Task description: In the listing below, find the line with "destruct Hi. rewrite decide_True", then repeat exactly every line from the top through that one.

======== Material for the task ========

Lemma onward_smooth d t x s :
  in_hand d t s -> failed s = 0 -> (shutdown s <> Open -> submitting s = []) -> smooth (onward t x s).
Proof using bounds.
  intros Hi Hf Hs. pose proof (inv_counts _ _ _ _ Hi ltac:(lia)) as Hn. unfold onward. destruct (qh (pool s)) as [|w rest] eqn:Hq.
  - unfold waiting. split; simpl; try done; [|by left]. intros _. right. eapply cnt_split; [apply lookup_insert_eq|done].
  - unfold serving. split; simpl; try done.
    + intros Ho. destruct (spawns (pool s)) eqn:Hsp; [right; eapply cnt_split; [apply lookup_insert_eq|done]|].
      destruct Hi. rewrite decide_True in pi_phase0 by done. destruct pi_phase0 as [Hmx Hmn]. unfold spawns in Hsp.
      rewrite Hmx, Hmn, u32_small in Hsp by (unfold is_u32; lia). rewrite cnt_put. simpl.
      pose proof (cnt_waits_free (delete t (wpts s))). destruct (decide (qcount (pool s) < min)); [left|right; lia].
      rewrite bool_decide_true in Hsp by done. simpl in Hsp. apply bool_decide_eq_false in Hsp. lia.
    + right. eapply cnt_split; [apply lookup_insert_eq|]. simpl. by destruct (spawns (pool s)).
Qed.

(** A thread leaves only if enough others wait, and the queue is left to the woken ones. *)
Lemma leave_smooth t x s :
  inv s -> smooth s -> wpts s !! t = Some x -> waits x = true -> wpt_work x = None ->
  thrd_min (pool s) <= qcount (pool (dequeued t s)) -> smooth (ended t (dequeued t s)).
Proof using bounds.
  intros Hi [Hf Hfree Hsub Hqu] Hx Hk Hw Hge. destruct (hand_dequeued t x s) as [Hh Hl]; [done..|].
  pose proof (cnt_waits_free (delete t (wpts s))). pose proof (cnt_woken_awake (delete t (wpts s))).
  destruct Hh. unfold ended. simpl in *. split; simpl; try done.
  - intros Ho. rewrite decide_True in pi_phase0 by done. right. lia.
  - destruct (qh (pool s)); [by left|right]. simpl in *. lia.
Qed.

(** Somebody is there when an entry is submitted. *)
Lemma smooth_alive s : inv s -> smooth s -> shutdown s = Open -> 1 <= cnt alive (wpts s).
Proof using bounds.
  intros Hi [Hf Hfree _ _] Ho. pose proof (cnt_le spawning alive (wpts s) (fun _ _ _ _ => eq_refl)).
  pose proof (cnt_le free_handed alive (wpts s) (fun _ _ _ _ => eq_refl)). destruct (Hfree Ho); [|lia].
  destruct Hi. lia.
Qed.

Lemma submit_open s w : smooth s -> w ∈ submitting s -> shutdown s = Open.
Proof.
  intros Hs Hw. destruct (decide (shutdown s = Open)) as [|Ho]; [done|]. rewrite (sm_submits s Hs Ho) in Hw. by apply not_elem_of_nil in Hw.
Qed.

Lemma effect_smooth a s s' : inv s -> smooth s -> no_failure s a -> effect s a s' -> smooth s'.
Proof using bounds.
  intros Hi Hs Hok He. pose proof Hs as [Hf Hfree Hsub Hqu]. destruct He as
    [t x i Hx Ha Hw|t x new Hx Ha Hnew|t x new rc Hx Ha Hrc|t x w Hx Ha Hw|t x Hx Ha Hw|t x rc Hx Hk Hw|t x rc Hx Hk Hw Hlt|
    t x rc Hx Hk Hw Hrc|w Hz|w Hz|w Hin Hq|w t x Hin Hx Hk|s' Ho Hc|Hd Hz]; simpl in Hok.
  - eapply (onward_smooth 0); [by apply start_hand|done..].
  - unfold spawned. split; simpl; try done; rewrite !(spawned_cnt _ t x new) by done; simpl; rewrite Ha; simpl; intuition lia.
  - done.
  - unfold done_with. pose proof (cnt_out free_handed _ _ _ Hx) as H1. pose proof (cnt_out awake _ _ _ Hx) as H2.
    simpl in H1, H2. rewrite Ha in H1, H2. simpl in H1, H2. split; simpl; try done; rewrite cnt_put; simpl; intuition lia.
  - eapply onward_smooth; [apply (hand_enter t x); simpl; by rewrite ?Ha|done..].
  - destruct (woken_waits x Hk) as [Ha Hwk]. eapply onward_smooth; [apply (hand_enter t x); simpl; rewrite ?Ha, ?Hwk; done|done..].
  - eapply onward_smooth; [by eapply hand_dequeued|done..].
  - apply (leave_smooth t x); [done..|]. intuition congruence.
  - done.
  - split; simpl; try done. intros Ho. destruct Hi. rewrite decide_False in pi_phase0 by done. by destruct pi_phase0.
  - pose proof (submit_open s w Hs Hin) as Ho. pose proof (smooth_alive s Hi Hs Ho) as Hal.
    split; simpl; try done. right. rewrite cnt_awake. destruct Hi. rewrite pi_waits0, Hq. simpl. lia.
  - pose proof (submit_open s w Hs Hin) as Ho. assert (Ha : wpt_at x = AtWait) by (revert Hk; simpl; by destruct (wpt_at x)).
    split; simpl; try done; [intros _|]; right; (eapply cnt_split; [apply lookup_insert_eq|]); simpl; by rewrite Ha.
  - destruct Hc as (Hc & _ & ->). split; simpl; try done. destruct Hqu; [by left|right]. rewrite Hc by done. done.
  - split; simpl; try done. intros _. apply Hsub. by rewrite Hd.
Qed.

(** *** Progress *)

(** How far a thread is from waiting, with the thread it may spawn, and how much the pool
    has still to do. *)
Definition weight (x : work_pool_thread) : Z :=
  match wpt_at x with
  | AtStart | AtLock => 2
  | AtSpawn => 6
  | AtCall => 3
  | AtWait => if wakeup x then 2 else 1
  end.
Definition effort (s : pool_state) : Z := 5 * Z.of_nat (length (qh (pool s))) + total weight (wpts s).

(** What the threads do by themselves: all but the ends of waits that nobody woke. *)
Definition own_action (s : pool_state) (a : action) : Prop :=
  match a with
  | Start _ | Return _ | Relock _ => True
  | Spawn _ _ rc => rc = 0
  | Waited t rc => rc = 0 /\ exists x, wpts s !! t = Some x /\ woken x = true
  | _ => False
  end.

Lemma total_nonneg g m : (forall x, 0 <= g x) -> 0 <= total g m.
Proof.
  intros Hg. induction m as [|t x m Ht IH] using map_ind; [done|]. rewrite total_new by done. specialize (Hg x). lia.
Qed.

Lemma effort_nonneg s : 0 <= effort s.
Proof.
  unfold effort. assert (0 <= total weight (wpts s)); [|lia]. apply total_nonneg. intros x. unfold weight. by destruct (wpt_at x), (wakeup x).
Qed.

Lemma onward_effort t x s : effort (onward t x s) < 2 + total weight (delete t (wpts s)) + 5 * Z.of_nat (length (qh (pool s))).
Proof.
  unfold effort, onward. destruct (qh (pool s)) as [|w rest] eqn:Hq; simpl; rewrite ?total_put, ?Hq; simpl; [unfold weight at 1; simpl; lia|].
  unfold weight at 1. simpl. destruct (spawns (pool s)); lia.
Qed.

Lemma own_effort a s s' : effect s a s' -> own_action s a -> effort s' < effort s.
Proof.
  intros He Hown. destruct He as
    [t x i Hx Ha Hw|t x new Hx Ha Hnew|t x new rc Hx Ha Hrc|t x w Hx Ha Hw|t x Hx Ha Hw|t x rc Hx Hk Hw|t x rc Hx Hk Hw Hlt|
    t x rc Hx Hk Hw Hrc|w Hz|w Hz|w Hin Hq|w t x Hin Hx Hk|s' Ho Hc|Hd Hz]; simpl in Hown; try done.
  - eapply Z.lt_le_trans; [apply onward_effort|]. unfold effort. simpl. rewrite delete_insert_eq, (total_out weight _ _ _ Hx).
    unfold weight at 2. rewrite Ha. lia.
  - unfold effort, spawned. assert (new <> t) by (intros ->; by rewrite Hx in Hnew). simpl.
    rewrite total_put, delete_insert_ne, total_new by (done || by rewrite lookup_delete_ne).
    rewrite (total_out weight _ _ _ Hx). unfold weight at 1 2 4. simpl. rewrite Ha. lia.
  - unfold effort, done_with. simpl. rewrite total_put, (total_out weight _ _ _ Hx). unfold weight at 1 3. simpl. rewrite Ha. lia.
  - pose proof (onward_effort t x s) as Ho. unfold effort at 2. rewrite (total_out weight _ _ _ Hx). unfold weight at 1. rewrite Ha. lia.
  - pose proof (onward_effort t x s) as Ho. destruct (woken_waits x Hk) as [Ha Hwk].
    unfold effort at 2. rewrite (total_out weight _ _ _ Hx). unfold weight at 1. rewrite Ha, Hwk. lia.
  - destruct Hown as (_ & x' & Hx' & Hk'). simplify_eq. exfalso. revert Hk Hk'. simpl. destruct (wpt_at x), (wakeup x); done.
  - destruct Hown as (_ & x' & Hx' & Hk'). simplify_eq. exfalso. revert Hk Hk'. simpl. destruct (wpt_at x), (wakeup x); done.
Qed.

(** A thread that is awake can go on. *)
Lemma own_enabled s t x :
  wpts s !! t = Some x -> awake x = true -> exists a, own_action s a /\ enabled a s.
Proof.
  intros Hx Hk. assert (Hat : at_point s t (wpt_at x)) by (apply at_point_some; eauto). destruct (wpt_at x) eqn:Ha.
  - by exists (Start t).
  - exists (Spawn t (fresh (dom (wpts s))) 0). split; [done|]. split; [done|]. apply not_elem_of_dom. apply is_fresh.
  - by exists (Return t).
  - by exists (Relock t).
  - exists (Waited t 0). simpl in Hk. rewrite Ha in Hk. split; [|done]. split; [done|]. exists x. split; [done|]. simpl. rewrite Ha.
    by destruct (wakeup x).
Qed.

Lemma own_awake s a : own_action s a -> enabled a s -> exists t x, wpts s !! t = Some x /\ awake x = true.
Proof.
  clear. intros Ha He. destruct a; simpl in *; rewrite ?at_point_some in He; try done.
  - destruct He as (x & Hx & Hat). exists t, x. by rewrite Hat.
  - destruct He as [(x & Hx & Hat) _]. exists t, x. by rewrite Hat.
  - destruct He as (x & Hx & Hat). exists t, x. by rewrite Hat.
  - destruct He as (x & Hx & Hat). exists t, x. by rewrite Hat.
  - destruct Ha as (_ & x & Hx & Hk). destruct (woken_waits x Hk) as [Hat Hwk]. exists t, x. by rewrite Hat, Hwk.
Qed.

(** With nothing left to do by themselves, the threads have run every entry. *)
Lemma idle_finished s :
  inv s -> smooth s -> (forall a, own_action s a -> ~ enabled a s) -> qh (pool s) = [] /\ finished s ≡ₚ accepted s.
Proof.
  intros Hi Hs Hidle. assert (Haw : cnt awake (wpts s) = 0).
  { apply cnt_zero. intros t x Hx. destruct (awake x) eqn:Hk; [|done]. exfalso.
    destruct (own_enabled s t x Hx Hk) as (a & Ha & He). by apply (Hidle a). }
  assert (Hq : qh (pool s) = []) by (destruct (sm_queue s Hs); [done|lia]). split; [done|].
  apply (Permutation_count_occ Pos.eq_dec). intros k. destruct Hi. rewrite pi_fifo0, Hq, app_nil_r.
  specialize (pi_once0 k). assert (cnt (has_work k) (wpts s) = 0); [|unfold occ in pi_once0; lia].
  apply cnt_zero. intros t x Hx. destruct (pi_well0 t x Hx) as [Hw _]. pose proof (proj1 (cnt_zero _ _) Haw t x Hx) as Hk. revert Hk. simpl.
  destruct (wpt_work x) as [w|]; [|done]. destruct (proj1 Hw) as [-> | ->]; done.
Qed.

(** After [work_pool_shutdown] has begun, every thread can also leave. *)
Definition drain_action (s : pool_state) (a : action) : Prop :=
  match a with
  | Start _ | Return _ | Relock _ => True
  | Spawn _ _ rc => rc = 0
  | Waited t rc => rc = 0 \/ rc = ETIMEDOUT
  | _ => False
  end.

Lemma drain_effort a s s' : inv s -> shutdown s <> Open -> effect s a s' -> drain_action s a -> effort s' < effort s.
Proof using bounds.
  intros Hi Ho He Hd. destruct He as
    [t x i Hx Ha Hw|t x new Hx Ha Hnew|t x new rc Hx Ha Hrc|t x w Hx Ha Hw|t x Hx Ha Hw|t x rc Hx Hk Hw|t x rc Hx Hk Hw Hlt|
    t x rc Hx Hk Hw Hrc|w Hz|w Hz|w Hin Hq|w t x Hin Hx Hk|s' Hop Hc|Hdr Hz]; simpl in Hd; try done.
  - by eapply own_effort; [by constructor|].
  - by eapply own_effort; [by constructor|].
  - by eapply own_effort; [by constructor|].
  - by eapply own_effort; [by constructor|].
  - eapply (own_effort (Waited t 0)); [by constructor|]. simpl. eauto.
  - destruct (hand_dequeued t x s) as [Hh _]; [done..|]. destruct Hh. simpl in *. rewrite decide_False in pi_phase0 by done. lia.
  - unfold effort, ended. simpl. rewrite (total_out weight _ _ _ Hx). unfold weight at 2.
    assert (Ha : wpt_at x = AtWait) by (revert Hk; simpl; by destruct (wpt_at x)). rewrite Ha. destruct (wakeup x); lia.
Qed.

========

Response to this task:
Lemma onward_smooth d t x s :
  in_hand d t s -> failed s = 0 -> (shutdown s <> Open -> submitting s = []) -> smooth (onward t x s).
Proof using bounds.
  intros Hi Hf Hs. pose proof (inv_counts _ _ _ _ Hi ltac:(lia)) as Hn. unfold onward. destruct (qh (pool s)) as [|w rest] eqn:Hq.
  - unfold waiting. split; simpl; try done; [|by left]. intros _. right. eapply cnt_split; [apply lookup_insert_eq|done].
  - unfold serving. split; simpl; try done.
    + intros Ho. destruct (spawns (pool s)) eqn:Hsp; [right; eapply cnt_split; [apply lookup_insert_eq|done]|].
      destruct Hi. rewrite decide_True in pi_phase0 by done. destruct pi_phase0 as [Hmx Hmn]. unfold spawns in Hsp.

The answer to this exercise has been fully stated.